A very rare presentation of mitochondrial elongation factor Tu deficiency-TUFM mutation and literature review
Sabire Gokalp, Asli Inci, Ayse Kilic, Ekin Ozsaydi, Ayse Nur Altun, Fevzi Demir, Filiz Basak Ergin, Mehmet Nuri Ozbek, Ilyas Okur, Fatih Ezgu, Leyla Tumer- Endocrinology
- Endocrinology, Diabetes and Metabolism
- Pediatrics, Perinatology and Child Health
Abstract
Objectives
The mitochondrial elongation factor Tu (EF-Tu), encoded by the TUFM gene, is a GTPase, which is part of the mitochondrial protein translation mechanism.

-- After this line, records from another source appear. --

(* ===== verification/DomainSpec.v ===== *)
(** * Properties of the domain aggregates

    Helper lemmas about one call of [transition], [Transition] and
    [UpdateHealth], and the theorems about arbitrary sequences of calls. *)
From S2P Require Import Prelude GoText Errors Domain.

(** ** One call *)
Section OneCall.
Context {S : Type} `{EqDecision S} `{Status S}.
Implicit Types m : stateMachine S.

(** What one call of [transition] can do to a machine. *)
Inductive machine_effect (m : stateMachine S) : result Err unit -> stateMachine S -> Prop :=
  | effect_none e : machine_effect m (Fail e) m
  | effect_rejected to reason at_ code :
      has_edge (sm_transitions m) (sm_status m) to = false ->
      machine_effect m (Fail (TransitionError (sm_resource m) (sm_id m) (sm_field m)
          (status_string (sm_status m)) (status_string to))) (recordRejected m to reason at_ code)
  | effect_accepted to reason at_ :
      has_edge (sm_transitions m) (sm_status m) to = true ->
      machine_effect m (Ok tt) (m <| sm_status := to |>
         <| sm_events := sm_events m ++ [machine_event m to reason at_ true ""] |>).

Lemma transition_effect m to reason at_ :
  machine_effect m (transition m to reason at_).1 (transition m to reason at_).2.
Proof.
  unfold transition.
  destruct (sm_valid m to); cbn; [|by constructor].
  destruct (blank reason); cbn; [by constructor|].
  destruct (IsZero at_); cbn; [by constructor|].
  destruct (has_edge _ _ to) eqn:He; cbn; by constructor.
Qed.

(** A call with proper arguments succeeds exactly along an edge of the table. *)
Lemma transition_ok m to reason at_ :
  sm_valid m to = true -> blank reason = false -> at_ <> 0 ->
  has_edge (sm_transitions m) (sm_status m) to = true ->
  (transition m to reason at_).1 = Ok tt /\ sm_status (transition m to reason at_).2 = to.
Proof.
  intros Hv Hb Ht He. unfold transition, IsZero.
  rewrite Hv, Hb, He. apply Z.eqb_neq in Ht. by rewrite Ht.
Qed.

Lemma transition_frame m to reason at_ :
  let m' := (transition m to reason at_).2 in
  sm_id m' = sm_id m /\ sm_valid m' = sm_valid m /\ sm_transitions m' = sm_transitions m.
Proof. destruct (transition_effect m to reason at_); done. Qed.

Lemma transition_fail_status m to reason at_ e :
  (transition m to reason at_).1 = Fail e -> sm_status (transition m to reason at_).2 = sm_status m.
Proof. destruct (transition_effect m to reason at_); done. Qed.

Lemma transition_success m to reason at_ :
  (transition m to reason at_).1 = Ok tt ->
  has_edge (sm_transitions m) (sm_status m) to = true /\ sm_status (transition m to reason at_).2 = to.
Proof.
  unfold transition.
  destruct (sm_valid m to); cbn; [|done].
  destruct (blank reason); cbn; [done|].
  destruct (IsZero at_); cbn; [done|].
  by destruct (has_edge _ _ to).
Qed.
End OneCall.

(** ** Sequences of calls on one machine *)
Definition call (S : Type) : Type := S * string * Z.

Definition run_calls {S} `{EqDecision S} `{Status S} (m : stateMachine S) (cs : list (call S)) : stateMachine S :=
  foldl (fun m '(to, reason, at_) => (transition m to reason at_).2) m cs.

(** Replaying a log from a status: every event starts at the current status and
    an accepted one moves it. *)
Fixpoint replay (s : string) (l : list TransitionEvent) : option string :=
  match l with
  | [] => Some s
  | e :: l' => if bool_decide (ev_from e = s)
               then replay (if ev_accepted e then ev_to e else s) l' else None
  end.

If it is activated, it delivers the aminoacyl-tRNAs to the mitochondrial ribosome. Here, a patient was described with a homozygous missense variant in the TUFM [c.1016G>A (p.Arg339Gln)] gene. To date, only six patients have been reported with bi-allelic pathogenic variants in TUFM, leading to combined oxidative phosphorylation deficiency 4 (COXPD4) characterized by severe early-onset lactic acidosis, encephalopathy, and cardiomyopathy.
Case presentation
The patient presented here had the phenotypic features of TUFM-related disease, lactic acidosis, hypotonia, liver dysfunction, optic atrophy, and mild encephalopathy
Conclusions
We aimed to expand the clinical spectrum of pathogenic variants of TUFM.